### EXERCISE INSTRUCTIONS
Scan the records beneath this line for the line holding "rewrite length_enc_array by done. change" and the line holding "change k_default_max_tx with (1024 * 512) in Hn, Hr.", then transcribe exactly those two and all lines between.

** AVAILABLE RECORDS follows **

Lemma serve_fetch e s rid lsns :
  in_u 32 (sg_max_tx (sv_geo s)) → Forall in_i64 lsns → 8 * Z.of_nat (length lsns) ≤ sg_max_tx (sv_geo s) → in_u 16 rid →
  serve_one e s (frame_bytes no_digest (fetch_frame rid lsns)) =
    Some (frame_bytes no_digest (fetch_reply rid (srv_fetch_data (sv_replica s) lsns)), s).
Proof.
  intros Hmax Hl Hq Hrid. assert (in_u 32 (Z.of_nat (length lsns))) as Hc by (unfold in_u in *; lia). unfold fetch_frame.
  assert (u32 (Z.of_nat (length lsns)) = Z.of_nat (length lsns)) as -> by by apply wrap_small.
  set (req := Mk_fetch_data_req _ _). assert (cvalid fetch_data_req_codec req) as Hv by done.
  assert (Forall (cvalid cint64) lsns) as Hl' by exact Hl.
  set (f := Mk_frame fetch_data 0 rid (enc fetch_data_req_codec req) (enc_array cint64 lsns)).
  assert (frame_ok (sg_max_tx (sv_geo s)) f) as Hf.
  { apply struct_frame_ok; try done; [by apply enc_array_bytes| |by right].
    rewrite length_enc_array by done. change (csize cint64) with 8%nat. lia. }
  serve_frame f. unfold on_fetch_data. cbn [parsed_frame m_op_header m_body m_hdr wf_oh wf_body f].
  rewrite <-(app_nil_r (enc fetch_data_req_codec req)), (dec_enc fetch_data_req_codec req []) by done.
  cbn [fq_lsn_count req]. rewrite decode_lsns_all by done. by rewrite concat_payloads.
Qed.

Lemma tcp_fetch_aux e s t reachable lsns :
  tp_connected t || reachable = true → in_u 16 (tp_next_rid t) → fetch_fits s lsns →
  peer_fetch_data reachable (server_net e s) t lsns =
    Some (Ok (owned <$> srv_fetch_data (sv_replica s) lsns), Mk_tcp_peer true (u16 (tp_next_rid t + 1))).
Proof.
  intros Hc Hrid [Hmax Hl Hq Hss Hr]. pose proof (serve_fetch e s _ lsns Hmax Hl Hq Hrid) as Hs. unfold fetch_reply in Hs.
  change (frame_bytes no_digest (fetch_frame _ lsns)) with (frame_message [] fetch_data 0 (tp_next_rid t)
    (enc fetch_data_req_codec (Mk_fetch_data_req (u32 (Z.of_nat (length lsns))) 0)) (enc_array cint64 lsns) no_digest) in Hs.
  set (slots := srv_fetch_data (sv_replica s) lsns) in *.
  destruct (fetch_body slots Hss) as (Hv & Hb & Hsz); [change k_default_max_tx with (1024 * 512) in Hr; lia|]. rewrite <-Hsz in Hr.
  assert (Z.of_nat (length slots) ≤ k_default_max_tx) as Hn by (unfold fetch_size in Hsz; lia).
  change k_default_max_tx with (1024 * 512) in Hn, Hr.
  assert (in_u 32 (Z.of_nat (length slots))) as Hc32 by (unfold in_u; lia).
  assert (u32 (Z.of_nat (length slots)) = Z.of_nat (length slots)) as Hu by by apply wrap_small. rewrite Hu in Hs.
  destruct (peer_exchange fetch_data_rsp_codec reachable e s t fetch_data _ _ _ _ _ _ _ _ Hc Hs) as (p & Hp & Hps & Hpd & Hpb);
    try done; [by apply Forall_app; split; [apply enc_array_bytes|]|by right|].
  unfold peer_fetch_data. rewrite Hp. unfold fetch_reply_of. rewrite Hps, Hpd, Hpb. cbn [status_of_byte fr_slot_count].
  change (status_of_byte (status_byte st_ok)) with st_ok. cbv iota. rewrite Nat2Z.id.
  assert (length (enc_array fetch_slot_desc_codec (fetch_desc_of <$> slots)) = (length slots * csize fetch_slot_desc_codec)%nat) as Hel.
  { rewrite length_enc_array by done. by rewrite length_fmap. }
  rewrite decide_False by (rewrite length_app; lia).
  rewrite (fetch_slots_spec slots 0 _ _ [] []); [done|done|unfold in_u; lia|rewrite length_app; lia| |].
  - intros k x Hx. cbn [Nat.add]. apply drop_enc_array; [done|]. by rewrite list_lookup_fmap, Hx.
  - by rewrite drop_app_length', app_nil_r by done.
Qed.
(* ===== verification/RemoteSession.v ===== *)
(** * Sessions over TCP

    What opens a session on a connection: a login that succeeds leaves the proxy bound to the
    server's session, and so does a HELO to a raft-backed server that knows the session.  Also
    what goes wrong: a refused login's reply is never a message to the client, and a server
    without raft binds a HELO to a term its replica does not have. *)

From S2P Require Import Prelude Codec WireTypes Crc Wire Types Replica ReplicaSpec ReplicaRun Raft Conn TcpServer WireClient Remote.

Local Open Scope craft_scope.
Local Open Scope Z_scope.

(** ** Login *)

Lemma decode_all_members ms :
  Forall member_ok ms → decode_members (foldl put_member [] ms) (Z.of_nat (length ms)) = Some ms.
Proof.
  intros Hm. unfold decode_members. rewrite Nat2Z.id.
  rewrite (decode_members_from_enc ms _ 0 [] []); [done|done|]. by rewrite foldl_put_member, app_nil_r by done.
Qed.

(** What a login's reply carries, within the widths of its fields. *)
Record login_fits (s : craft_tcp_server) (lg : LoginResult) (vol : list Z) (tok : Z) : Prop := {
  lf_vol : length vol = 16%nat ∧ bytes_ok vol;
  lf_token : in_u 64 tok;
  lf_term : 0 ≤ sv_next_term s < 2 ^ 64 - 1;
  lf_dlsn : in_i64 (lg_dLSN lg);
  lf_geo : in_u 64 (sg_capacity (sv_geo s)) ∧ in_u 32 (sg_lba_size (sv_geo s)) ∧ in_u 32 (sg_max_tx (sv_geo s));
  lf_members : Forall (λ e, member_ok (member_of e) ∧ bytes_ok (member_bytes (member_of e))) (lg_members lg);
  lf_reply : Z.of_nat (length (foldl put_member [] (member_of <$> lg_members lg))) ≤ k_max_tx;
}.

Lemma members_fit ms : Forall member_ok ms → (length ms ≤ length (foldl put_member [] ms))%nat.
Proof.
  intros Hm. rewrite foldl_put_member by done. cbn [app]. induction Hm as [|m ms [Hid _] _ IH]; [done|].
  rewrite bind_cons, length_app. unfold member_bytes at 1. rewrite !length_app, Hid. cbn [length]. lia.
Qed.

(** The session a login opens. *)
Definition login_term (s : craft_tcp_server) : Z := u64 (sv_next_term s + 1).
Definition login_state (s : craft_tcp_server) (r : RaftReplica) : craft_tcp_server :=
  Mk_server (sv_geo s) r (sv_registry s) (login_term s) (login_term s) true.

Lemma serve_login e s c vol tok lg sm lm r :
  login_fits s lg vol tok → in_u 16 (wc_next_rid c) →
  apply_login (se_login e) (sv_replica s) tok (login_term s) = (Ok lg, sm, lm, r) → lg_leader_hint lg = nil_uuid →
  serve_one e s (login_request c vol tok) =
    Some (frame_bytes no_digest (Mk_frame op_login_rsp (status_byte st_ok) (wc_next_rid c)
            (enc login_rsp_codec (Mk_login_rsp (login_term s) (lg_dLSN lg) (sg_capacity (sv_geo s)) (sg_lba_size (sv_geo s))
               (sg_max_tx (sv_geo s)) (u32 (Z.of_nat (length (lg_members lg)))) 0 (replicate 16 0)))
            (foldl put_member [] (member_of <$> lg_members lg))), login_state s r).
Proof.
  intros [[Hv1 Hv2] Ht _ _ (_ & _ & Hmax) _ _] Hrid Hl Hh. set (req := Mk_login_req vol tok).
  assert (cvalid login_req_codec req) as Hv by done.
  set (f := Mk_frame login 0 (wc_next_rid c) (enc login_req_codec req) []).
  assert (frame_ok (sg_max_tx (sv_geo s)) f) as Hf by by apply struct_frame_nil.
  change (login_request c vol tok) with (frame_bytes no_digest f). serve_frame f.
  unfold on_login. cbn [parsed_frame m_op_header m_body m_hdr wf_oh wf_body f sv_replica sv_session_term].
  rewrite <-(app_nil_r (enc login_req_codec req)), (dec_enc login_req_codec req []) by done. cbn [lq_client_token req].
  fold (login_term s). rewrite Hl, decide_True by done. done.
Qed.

** End of AVAILABLE RECORDS **

### YOUR RESPONSE
    rewrite length_enc_array by done. change (csize cint64) with 8%nat. lia. }
  serve_frame f. unfold on_fetch_data. cbn [parsed_frame m_op_header m_body m_hdr wf_oh wf_body f].
  rewrite <-(app_nil_r (enc fetch_data_req_codec req)), (dec_enc fetch_data_req_codec req []) by done.
  cbn [fq_lsn_count req]. rewrite decode_lsns_all by done. by rewrite concat_payloads.
Qed.

Lemma tcp_fetch_aux e s t reachable lsns :
  tp_connected t || reachable = true → in_u 16 (tp_next_rid t) → fetch_fits s lsns →
  peer_fetch_data reachable (server_net e s) t lsns =
    Some (Ok (owned <$> srv_fetch_data (sv_replica s) lsns), Mk_tcp_peer true (u16 (tp_next_rid t + 1))).
Proof.
  intros Hc Hrid [Hmax Hl Hq Hss Hr]. pose proof (serve_fetch e s _ lsns Hmax Hl Hq Hrid) as Hs. unfold fetch_reply in Hs.
  change (frame_bytes no_digest (fetch_frame _ lsns)) with (frame_message [] fetch_data 0 (tp_next_rid t)
    (enc fetch_data_req_codec (Mk_fetch_data_req (u32 (Z.of_nat (length lsns))) 0)) (enc_array cint64 lsns) no_digest) in Hs.
  set (slots := srv_fetch_data (sv_replica s) lsns) in *.
  destruct (fetch_body slots Hss) as (Hv & Hb & Hsz); [change k_default_max_tx with (1024 * 512) in Hr; lia|]. rewrite <-Hsz in Hr.
  assert (Z.of_nat (length slots) ≤ k_default_max_tx) as Hn by (unfold fetch_size in Hsz; lia).
  change k_default_max_tx with (1024 * 512) in Hn, Hr.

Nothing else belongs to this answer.